Work required:
From the data below, copy exactly the lines that lie between the one holding "From S2P Require" and the one holding "r_to_next : Z;", including both, and nothing more.
● ● ● ● ●
(* ===== verification/Vpn.v ===== *)
(** * The VPN object

    Models [struct Vpn] of [core/src/vpn_manager.h] and its methods in
    [core/src/vpn_manager.cpp]: the configuration with its defaults, the client
    and the pinger the manager drives, the recovery clock, the connection
    requests put off during recovery, and the tasks submitted to the event
    loop.

    A lambda passed to [submit] is a constructor of [VpnTask]; [v_tasks] is the
    queue of the event loop, first in first out.  Time points are nanoseconds
    of the steady clock, [0] being the unset [time_point{}]; the clock is read
    once per step.  What the manager tells the application and asks of the
    pinger is recorded in [v_out]. *)

From S2P Require Import Prelude Fsm VpnTypes PortRanges VpnClient.
From Stdlib Require Import SpecFloat.

(** ** Data *)

Inductive ClientConnectionState := CLIS_DISCONNECTED | CLIS_CONNECTING | CLIS_CONNECTED.

(** [RecoveryInfo]; [r_task] says whether the recovery task is scheduled. *)
Record RecoveryInfo := mkRecoveryInfo {
  r_start_ts : Z;
  r_attempt_start_ts : Z;
  r_between_attempts : Z;
  r_to_next : Z;
  r_attempts : Z;
  r_task : bool;
}.
#[export] Instance eta_RecoveryInfo : Eta RecoveryInfo := fun r =>
  mkRecoveryInfo (r_start_ts r) (r_attempt_start_ts r) (r_between_attempts r) (r_to_next r)
    (r_attempts r) (r_task r).

(** [RecoveryInfo{}] *)
Definition no_recovery : RecoveryInfo :=
  mkRecoveryInfo 0 0 VPN_DEFAULT_INITIAL_RECOVERY_INTERVAL_MS 0 0 false.

(** [recovery.time = {}] *)
Definition reset_recovery_time (r : RecoveryInfo) : RecoveryInfo :=
  mkRecoveryInfo 0 0 VPN_DEFAULT_INITIAL_RECOVERY_INTERVAL_MS 0 (r_attempts r) (r_task r).

Inductive ConnectRetryInfo :=
  | ConnectSeveralAttempts (attempts_left : Z)
  | ConnectFallIntoRecovery.

Record SelectedEndpoint := mkSelectedEndpoint {
  sel_endpoint : VpnEndpoint;
  sel_relay : option VpnRelay;
}.

(** What [VpnStateChangedEvent] carries besides the state. *)
Inductive StateInfo :=
  | SI_error (error : VpnError)
  | SI_waiting_recovery (error : VpnError) (time_to_next_ms : Z)
  | SI_connected (selected : option SelectedEndpoint).

Inductive VpnOut :=
  | VO_state_changed (state : Z) (info : StateInfo)
  | VO_dns_upstream_unavailable
  | VO_sleep_complete
  | VO_connection_stats (error : option VpnError)
  | VO_pinger_start (relay_parallel : option VpnRelay) (handoff : bool) (quic_max_idle_timeout_ms : Z)
  | VO_pinger_stop.

(** The functions submitted to the event loop. *)
Inductive VpnTask :=
  | VT_recovery_exhausted
  | VT_client_connect_failed
  | VT_retry_connect
  | VT_listen_failed (error : VpnError)
  | VT_do_connect (config : VpnUpstreamConfig) (retry_info : ConnectRetryInfo)
  | VT_force_reconnect
  | VT_shutdown (error : option VpnError)
  | VT_complete_request (result : ConnectRequestResult)
  | VT_update_exclusions (mode : VpnMode)
  | VT_reset_connections (uid : Z)
  | VT_network_change (state : VpnNetworkState)
  | VT_connection_stats
  | VT_handle_sleep
  | VT_sleep_complete
  | VT_handle_wake
  | VT_process_packets
  | VT_abandon_endpoint (endpoint : VpnEndpoint).

(** The location pinger: it is given one location and reports on it once. *)
Inductive PingerState := P_none | P_running | P_reported.

Record Vpn := mkVpn {
  v_fsm : FsmCell;
  v_pending_error : option VpnError;
  v_executor_thread : bool;
  v_ev_loop : bool;
  v_recovery : RecoveryInfo;
  v_last_recovery_fire_ts : Z;
  v_upstream_config : VpnUpstreamConfig;
  v_selected_endpoint : option SelectedEndpoint;
  v_network_changed_before_recovery : bool;
  v_connected_once : bool;
  v_pinger : PingerState;
  v_ping_failure_induces_location_unavailable : bool;
  v_client_state : ClientConnectionState;
  v_client : VpnClient;
  v_connect_retry_info : ConnectRetryInfo;
  v_bypassed_connection_ids : list Z;
  v_postponed_requests : list ConnectRequestResult;
  v_postponement_window_timer : bool;
  v_tasks : list VpnTask;
  v_out : list VpnOut;
  v_faults : list string;
}.
#[export] Instance eta_Vpn : Eta Vpn := fun r =>
  mkVpn (v_fsm r) (v_pending_error r) (v_executor_thread r) (v_ev_loop r) (v_recovery r)
    (v_last_recovery_fire_ts r) (v_upstream_config r) (v_selected_endpoint r)
    (v_network_changed_before_recovery r) (v_connected_once r) (v_pinger r)
    (v_ping_failure_induces_location_unavailable r) (v_client_state r) (v_client r)
    (v_connect_retry_info r) (v_bypassed_connection_ids r) (v_postponed_requests r)
    (v_postponement_window_timer r) (v_tasks r) (v_out r) (v_faults r).

(** The [void *data] of an event. *)
Inductive VpnData :=
  | VD_null
  | VD_error (error : VpnError)
  | VD_network (state : VpnNetworkState)
  | VD_request (result : ConnectRequestResult)
  | VD_listen (config : VpnListenerConfig).

(** What the memory behind event data reads as when it is cast to another type. *)
Record Reinterpret := mkReinterpret {
  read_error : VpnData -> VpnError;
  read_network : VpnData -> VpnNetworkState;
  read_result : VpnData -> ConnectRequestResult;
  read_listen : VpnData -> VpnListenerConfig;
}.

(** Answers of the parts around the manager, the clock, and what a wrong cast would
    read. *)
Record VpnEnv := mkVpnEnv {
  client_env : ClientEnv;
  now : Z;
  tunnel_finalize_connect_action : ConnectRequestResult -> option VpnConnectAction;
  tunnel_should_complete_immediately : Z -> bool;
  event_loop_create : bool;
  event_loop_starts : bool;
  address_valid : SocketAddress -> bool;
  reinterpret : Reinterpret;
}.
#[export] Instance eta_VpnEnv : Eta VpnEnv := fun r =>
  mkVpnEnv (client_env r) (now r) (tunnel_finalize_connect_action r) (tunnel_should_complete_immediately r)
    (event_loop_create r) (event_loop_starts r) (address_valid r) (reinterpret r).

(** ** Primitive steps *)

Definition v_fault (what : string) (v : Vpn) : Vpn := v <| v_faults := v_faults v ++ [what] |>.

Definition v_emit (o : VpnOut) (v : Vpn) : Vpn := v <| v_out := v_out v ++ [o] |>.

Definition submit (t : VpnTask) (v : Vpn) : Vpn :=
  if v_ev_loop v then v <| v_tasks := v_tasks v ++ [t] |> else v_fault "ev_loop is null" v.

(** A call on [vpn->client]. *)
Definition on_client (f : VpnClient -> VpnClient) (v : Vpn) : Vpn :=
  v <| v_client := f (v_client v) |>.

#[export, refine] Instance Vpn_FsmCtx : FsmCtx Vpn := {|
  get_fsm := v_fsm;
  put_fsm f v := v <| v_fsm := f |>;
  fail_assert := v_fault "recursive fsm run";
|}.
Proof. all: by intros; destruct_all Vpn. Defined.

(** ** Methods *)

Section Methods.
Context (env : VpnEnv).
Implicit Types (v : Vpn).

Definition default_z (d x : Z) : Z := if x =? 0 then d else x.

Definition normalize_upstream_config (config : VpnUpstreamConfig) : VpnUpstreamConfig :=
  let config := config <| location_ping_timeout_ms :=
      default_z DEFAULT_LOCATION_PING_TIMEOUT_MS (location_ping_timeout_ms config) |> in
  let config := config <| timeout_ms :=
      default_z VPN_DEFAULT_ENDPOINT_UPSTREAM_TIMEOUT_MS (timeout_ms config) |> in
  let config := config <| health_check_timeout_ms :=
      default_z VPN_DEFAULT_HEALTH_CHECK_TIMEOUT_MS (health_check_timeout_ms config) |> in
  let config := config <| health_check_timeout_ms :=
      Z.min (health_check_timeout_ms config) (timeout_ms config) |> in
  let r := recovery_settings config in
  let r := if f32_ltb (backoff_rate r) (f32_of_Z 1)
           then r <| backoff_rate := VPN_DEFAULT_RECOVERY_BACKOFF_RATE |> else r in
  let r := r <| location_update_period_ms :=
      default_z VPN_DEFAULT_RECOVERY_LOCATION_UPDATE_PERIOD_MS (location_update_period_ms r) |> in
  let r := r <| recovery_attempts := default_z VPN_DEFAULT_RECOVERY_ATTEMPTS (recovery_attempts r) |> in
  config <| recovery_settings := r |>.

Definition update_upstream_config (config : VpnUpstreamConfig) v : Vpn :=
  v <| v_upstream_config := normalize_upstream_config config |>.

(** The protocol [make_client_upstream_config] settles on; [VPN_UP_AUTO]
    follows what the pinger handed over. *)
Definition choose_protocol (configured : VpnUpstreamProtocol) (quic_connector : bool) : VpnUpstreamProtocol :=
  let chosen := match configured with
                | VPN_UP_AUTO => if quic_connector then VPN_UP_HTTP3 else VPN_UP_HTTP2
                | p => p
                end in
  match chosen with
  | VPN_UP_HTTP3 => VPN_UP_HTTP3
  | _ => VPN_UP_HTTP2
  end.

(** [None] is the exception of [selected_endpoint.value()]. *)
Definition make_client_upstream_config v : option EndpointConnectionConfig :=
  match v_selected_endpoint v with
  | None => None
  | Some sel =>
      let endpoint := sel_endpoint sel in
      let verification_address := address endpoint in
      let endpoint := match sel_relay sel with
                      | Some relay => endpoint <| address := relay_address relay |>
                                               <| additional_data := relay_additional_data relay |>
                      | None => endpoint
                      end in
      let config := v_upstream_config v in
      Some {|
        ecc_main_protocol := choose_protocol (main_protocol config) (c_quic_connector (v_client v));
        ecc_connections_num := http_connections_num config;
        ecc_fallback := None;
        ecc_endpoint := endpoint;
        ecc_verification_address := verification_address;
        ecc_timeout := timeout_ms config;
        ecc_health_check_timeout := health_check_timeout_ms config;
        ecc_username := username config;
        ecc_password := password config;
        ecc_ipv6_available := has_ipv6 endpoint;
        ecc_anti_dpi := anti_dpi config;
      |}
  end.

Definition disconnect_client v : Vpn :=
  match v_client_state v with
  | CLIS_DISCONNECTED => v
  | CLIS_CONNECTED | CLIS_CONNECTING =>
      let v := on_client (VpnClient_disconnect (client_env env)) v in
      v <| v_client_state := CLIS_DISCONNECTED |>
  end.

Definition stop_pinging v : Vpn :=
  let v := match v_pinger v with
           | P_none => v
           | _ => (v_emit VO_pinger_stop v) <| v_pinger := P_none |>
           end in
  v <| v_ping_failure_induces_location_unavailable := false |>.

Definition Vpn_disconnect v : Vpn := disconnect_client (stop_pinging v).

(** [run_event_loop]: [false] when the loop could not be created or started. *)
Definition run_event_loop v : bool * Vpn :=
  let v := if v_ev_loop v then v else v <| v_ev_loop := event_loop_create env |> in
  if negb (v_ev_loop v) then (false, v)
  else if event_loop_starts env then (true, v <| v_executor_thread := true |>)
  else (false, v_fault "event loop did not start" v).

Definition complete_postponed_requests v : Vpn :=
  let v := on_client (fun c =>
      fold_left (fun c r => VpnClient_complete_connect_request (req_id r) (action r) c)
        (v_postponed_requests v) c) v in
  v <| v_postponed_requests := [] |>.

Definition reset_bypassed_connections v : Vpn :=
  let v := on_client (fun c =>
      fold_left (fun c id => VpnClient_reset_connection id c) (v_bypassed_connection_ids v) c) v in
  v <| v_bypassed_connection_ids := [] |>.
End Methods.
● ● ● ● ●
Solution to the problem:
From S2P Require Import Prelude Fsm VpnTypes PortRanges VpnClient.
From Stdlib Require Import SpecFloat.

(** ** Data *)

Inductive ClientConnectionState := CLIS_DISCONNECTED | CLIS_CONNECTING | CLIS_CONNECTED.

(** [RecoveryInfo]; [r_task] says whether the recovery task is scheduled. *)
Record RecoveryInfo := mkRecoveryInfo {
  r_start_ts : Z;
  r_attempt_start_ts : Z;
  r_between_attempts : Z;
  r_to_next : Z;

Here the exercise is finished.